===== Provided material
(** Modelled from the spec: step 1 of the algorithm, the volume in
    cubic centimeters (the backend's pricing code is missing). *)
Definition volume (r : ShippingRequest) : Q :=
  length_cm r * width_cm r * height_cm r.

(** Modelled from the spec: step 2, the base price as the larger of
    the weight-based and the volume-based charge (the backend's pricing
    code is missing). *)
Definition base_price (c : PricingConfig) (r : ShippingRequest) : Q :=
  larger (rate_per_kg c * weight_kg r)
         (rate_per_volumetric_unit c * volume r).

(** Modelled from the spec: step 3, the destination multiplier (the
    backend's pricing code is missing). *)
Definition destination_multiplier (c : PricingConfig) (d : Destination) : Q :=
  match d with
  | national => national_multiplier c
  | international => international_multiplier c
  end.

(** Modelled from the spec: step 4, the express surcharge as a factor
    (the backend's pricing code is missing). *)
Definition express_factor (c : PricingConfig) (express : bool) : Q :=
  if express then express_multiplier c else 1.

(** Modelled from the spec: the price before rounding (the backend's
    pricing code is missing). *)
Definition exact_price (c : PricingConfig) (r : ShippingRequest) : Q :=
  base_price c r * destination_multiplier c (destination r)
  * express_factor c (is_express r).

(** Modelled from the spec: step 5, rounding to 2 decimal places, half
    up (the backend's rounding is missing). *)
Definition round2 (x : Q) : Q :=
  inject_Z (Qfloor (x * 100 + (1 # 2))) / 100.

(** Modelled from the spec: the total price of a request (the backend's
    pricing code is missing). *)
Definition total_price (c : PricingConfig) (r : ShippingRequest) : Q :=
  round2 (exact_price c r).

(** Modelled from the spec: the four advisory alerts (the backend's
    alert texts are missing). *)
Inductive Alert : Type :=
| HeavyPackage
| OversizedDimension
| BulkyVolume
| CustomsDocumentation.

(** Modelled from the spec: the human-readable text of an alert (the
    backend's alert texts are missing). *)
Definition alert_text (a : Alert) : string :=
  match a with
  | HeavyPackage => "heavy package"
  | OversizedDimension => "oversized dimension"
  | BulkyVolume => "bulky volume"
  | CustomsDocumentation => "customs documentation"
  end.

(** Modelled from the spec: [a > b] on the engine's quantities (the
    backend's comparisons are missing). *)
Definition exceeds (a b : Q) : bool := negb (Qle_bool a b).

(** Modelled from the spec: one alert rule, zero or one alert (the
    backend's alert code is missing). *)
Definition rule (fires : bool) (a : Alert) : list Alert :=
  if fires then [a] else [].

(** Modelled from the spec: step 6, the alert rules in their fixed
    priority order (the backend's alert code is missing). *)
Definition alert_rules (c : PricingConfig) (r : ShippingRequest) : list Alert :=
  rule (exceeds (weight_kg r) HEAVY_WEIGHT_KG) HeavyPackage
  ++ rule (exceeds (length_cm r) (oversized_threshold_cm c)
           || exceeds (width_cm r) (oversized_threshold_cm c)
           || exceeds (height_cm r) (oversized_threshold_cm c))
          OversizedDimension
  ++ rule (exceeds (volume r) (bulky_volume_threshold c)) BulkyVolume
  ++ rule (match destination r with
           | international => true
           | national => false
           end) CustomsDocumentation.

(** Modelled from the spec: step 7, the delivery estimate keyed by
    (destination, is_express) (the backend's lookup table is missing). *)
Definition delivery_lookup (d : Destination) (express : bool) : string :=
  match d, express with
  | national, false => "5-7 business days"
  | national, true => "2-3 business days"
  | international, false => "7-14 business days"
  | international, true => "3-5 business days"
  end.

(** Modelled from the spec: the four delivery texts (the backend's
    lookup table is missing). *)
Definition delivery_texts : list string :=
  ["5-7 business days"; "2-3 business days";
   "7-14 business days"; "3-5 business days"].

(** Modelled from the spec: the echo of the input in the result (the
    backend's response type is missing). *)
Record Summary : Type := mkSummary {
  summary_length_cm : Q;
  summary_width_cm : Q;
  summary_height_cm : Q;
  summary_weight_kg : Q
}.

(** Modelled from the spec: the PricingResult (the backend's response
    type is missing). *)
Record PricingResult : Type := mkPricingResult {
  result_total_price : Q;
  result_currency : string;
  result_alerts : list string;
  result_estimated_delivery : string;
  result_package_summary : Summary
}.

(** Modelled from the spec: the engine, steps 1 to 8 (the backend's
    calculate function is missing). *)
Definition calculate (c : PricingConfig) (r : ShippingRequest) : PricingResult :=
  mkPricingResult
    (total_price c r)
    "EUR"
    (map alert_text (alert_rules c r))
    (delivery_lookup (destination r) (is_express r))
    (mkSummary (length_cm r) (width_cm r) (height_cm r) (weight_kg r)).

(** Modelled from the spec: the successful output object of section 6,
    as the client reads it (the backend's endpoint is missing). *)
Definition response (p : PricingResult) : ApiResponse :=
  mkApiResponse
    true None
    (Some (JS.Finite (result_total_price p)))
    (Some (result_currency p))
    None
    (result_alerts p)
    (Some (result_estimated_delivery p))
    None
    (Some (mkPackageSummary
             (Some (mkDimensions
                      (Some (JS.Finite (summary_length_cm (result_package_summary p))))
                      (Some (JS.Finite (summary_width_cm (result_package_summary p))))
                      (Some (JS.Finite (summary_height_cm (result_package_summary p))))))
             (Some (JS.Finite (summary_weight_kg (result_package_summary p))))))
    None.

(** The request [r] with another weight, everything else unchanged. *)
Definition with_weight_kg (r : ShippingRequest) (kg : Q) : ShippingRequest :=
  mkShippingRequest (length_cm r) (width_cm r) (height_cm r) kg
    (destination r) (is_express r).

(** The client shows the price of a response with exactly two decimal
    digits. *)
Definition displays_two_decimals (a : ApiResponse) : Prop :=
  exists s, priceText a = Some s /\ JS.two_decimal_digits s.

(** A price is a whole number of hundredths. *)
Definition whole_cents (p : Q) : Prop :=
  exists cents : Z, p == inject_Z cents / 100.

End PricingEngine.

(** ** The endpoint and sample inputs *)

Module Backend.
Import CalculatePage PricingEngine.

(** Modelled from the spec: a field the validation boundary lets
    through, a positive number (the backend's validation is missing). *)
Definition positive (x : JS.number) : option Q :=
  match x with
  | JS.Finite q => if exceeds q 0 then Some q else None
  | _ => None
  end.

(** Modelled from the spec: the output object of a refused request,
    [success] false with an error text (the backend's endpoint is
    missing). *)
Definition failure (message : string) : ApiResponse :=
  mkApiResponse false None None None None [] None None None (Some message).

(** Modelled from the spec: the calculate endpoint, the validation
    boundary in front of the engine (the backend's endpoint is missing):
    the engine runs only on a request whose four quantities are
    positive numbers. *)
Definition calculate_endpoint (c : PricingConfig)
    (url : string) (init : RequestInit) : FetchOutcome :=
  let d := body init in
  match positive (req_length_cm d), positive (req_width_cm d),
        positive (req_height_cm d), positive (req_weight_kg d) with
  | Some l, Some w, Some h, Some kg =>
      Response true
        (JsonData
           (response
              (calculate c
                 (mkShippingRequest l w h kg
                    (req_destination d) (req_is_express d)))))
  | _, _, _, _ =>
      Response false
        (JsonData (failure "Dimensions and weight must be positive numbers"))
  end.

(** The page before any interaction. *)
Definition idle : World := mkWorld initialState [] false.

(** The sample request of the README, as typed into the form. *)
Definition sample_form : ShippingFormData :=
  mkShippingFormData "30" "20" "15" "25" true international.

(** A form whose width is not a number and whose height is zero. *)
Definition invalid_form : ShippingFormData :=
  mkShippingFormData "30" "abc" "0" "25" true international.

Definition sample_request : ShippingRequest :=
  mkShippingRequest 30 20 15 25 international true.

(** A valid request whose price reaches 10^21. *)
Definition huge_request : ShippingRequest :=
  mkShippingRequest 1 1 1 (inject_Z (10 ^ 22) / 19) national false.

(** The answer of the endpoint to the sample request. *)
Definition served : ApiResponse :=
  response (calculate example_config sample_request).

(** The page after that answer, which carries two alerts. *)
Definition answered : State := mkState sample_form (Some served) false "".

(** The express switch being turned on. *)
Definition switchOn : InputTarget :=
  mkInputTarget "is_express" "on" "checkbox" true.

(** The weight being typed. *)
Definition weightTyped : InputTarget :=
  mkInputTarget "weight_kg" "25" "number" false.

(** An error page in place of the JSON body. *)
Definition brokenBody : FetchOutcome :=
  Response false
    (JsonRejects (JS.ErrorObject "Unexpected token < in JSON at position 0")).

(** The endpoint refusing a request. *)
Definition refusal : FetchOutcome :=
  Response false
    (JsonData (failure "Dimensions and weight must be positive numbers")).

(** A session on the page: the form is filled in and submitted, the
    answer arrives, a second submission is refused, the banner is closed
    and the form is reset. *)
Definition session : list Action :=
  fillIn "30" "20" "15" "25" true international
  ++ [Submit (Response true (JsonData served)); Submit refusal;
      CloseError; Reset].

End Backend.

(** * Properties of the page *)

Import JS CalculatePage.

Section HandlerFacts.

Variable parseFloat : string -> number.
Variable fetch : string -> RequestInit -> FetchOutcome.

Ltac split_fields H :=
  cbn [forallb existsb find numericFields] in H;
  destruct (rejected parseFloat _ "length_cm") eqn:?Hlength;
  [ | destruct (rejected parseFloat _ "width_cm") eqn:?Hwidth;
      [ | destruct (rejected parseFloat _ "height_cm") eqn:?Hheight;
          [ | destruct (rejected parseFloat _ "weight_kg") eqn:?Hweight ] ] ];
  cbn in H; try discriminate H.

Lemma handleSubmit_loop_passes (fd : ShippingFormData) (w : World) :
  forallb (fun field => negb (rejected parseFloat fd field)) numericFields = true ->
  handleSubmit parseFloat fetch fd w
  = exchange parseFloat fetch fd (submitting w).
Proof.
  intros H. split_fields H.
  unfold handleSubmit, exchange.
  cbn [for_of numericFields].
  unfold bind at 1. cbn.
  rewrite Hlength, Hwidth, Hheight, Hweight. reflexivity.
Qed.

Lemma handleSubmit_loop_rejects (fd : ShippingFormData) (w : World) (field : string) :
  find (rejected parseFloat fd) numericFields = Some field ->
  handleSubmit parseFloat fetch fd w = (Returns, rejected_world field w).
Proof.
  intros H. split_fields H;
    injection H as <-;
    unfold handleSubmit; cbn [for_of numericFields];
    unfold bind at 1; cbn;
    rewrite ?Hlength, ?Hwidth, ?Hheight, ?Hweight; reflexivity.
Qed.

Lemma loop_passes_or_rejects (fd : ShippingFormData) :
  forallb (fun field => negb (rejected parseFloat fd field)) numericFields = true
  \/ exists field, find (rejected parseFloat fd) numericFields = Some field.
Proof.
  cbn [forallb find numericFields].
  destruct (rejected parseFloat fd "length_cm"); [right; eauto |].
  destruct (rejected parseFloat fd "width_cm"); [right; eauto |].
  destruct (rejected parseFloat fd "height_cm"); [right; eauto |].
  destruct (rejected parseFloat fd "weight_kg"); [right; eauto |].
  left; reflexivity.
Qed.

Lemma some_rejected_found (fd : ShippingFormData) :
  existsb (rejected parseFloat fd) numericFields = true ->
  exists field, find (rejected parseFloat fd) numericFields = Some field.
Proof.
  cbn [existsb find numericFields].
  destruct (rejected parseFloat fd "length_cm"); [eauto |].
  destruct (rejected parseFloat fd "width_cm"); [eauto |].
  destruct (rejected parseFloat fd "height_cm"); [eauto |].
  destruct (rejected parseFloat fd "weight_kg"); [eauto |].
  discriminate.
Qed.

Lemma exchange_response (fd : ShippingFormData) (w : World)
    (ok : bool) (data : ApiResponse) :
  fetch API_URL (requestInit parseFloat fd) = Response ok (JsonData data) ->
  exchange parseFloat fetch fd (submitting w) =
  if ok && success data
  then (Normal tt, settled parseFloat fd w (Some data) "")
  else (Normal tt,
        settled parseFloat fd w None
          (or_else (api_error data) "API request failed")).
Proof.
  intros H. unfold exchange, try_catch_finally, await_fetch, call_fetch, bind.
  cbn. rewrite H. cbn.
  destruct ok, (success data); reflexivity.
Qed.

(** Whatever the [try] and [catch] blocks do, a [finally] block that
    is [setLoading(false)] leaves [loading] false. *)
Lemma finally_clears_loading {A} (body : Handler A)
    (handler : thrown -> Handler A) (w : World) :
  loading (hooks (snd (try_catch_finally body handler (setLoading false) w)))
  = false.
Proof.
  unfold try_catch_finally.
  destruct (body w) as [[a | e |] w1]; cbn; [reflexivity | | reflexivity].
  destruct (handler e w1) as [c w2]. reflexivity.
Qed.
==========
▸ To do:
Without changing anything, quote the lines from the top of the data to the line that contains "(rate_per_volumetric_unit c *", including that line.

▸ Answer space:
(** Modelled from the spec: step 1 of the algorithm, the volume in
    cubic centimeters (the backend's pricing code is missing). *)
Definition volume (r : ShippingRequest) : Q :=
  length_cm r * width_cm r * height_cm r.

(** Modelled from the spec: step 2, the base price as the larger of
    the weight-based and the volume-based charge (the backend's pricing
    code is missing). *)
Definition base_price (c : PricingConfig) (r : ShippingRequest) : Q :=
  larger (rate_per_kg c * weight_kg r)
         (rate_per_volumetric_unit c * volume r).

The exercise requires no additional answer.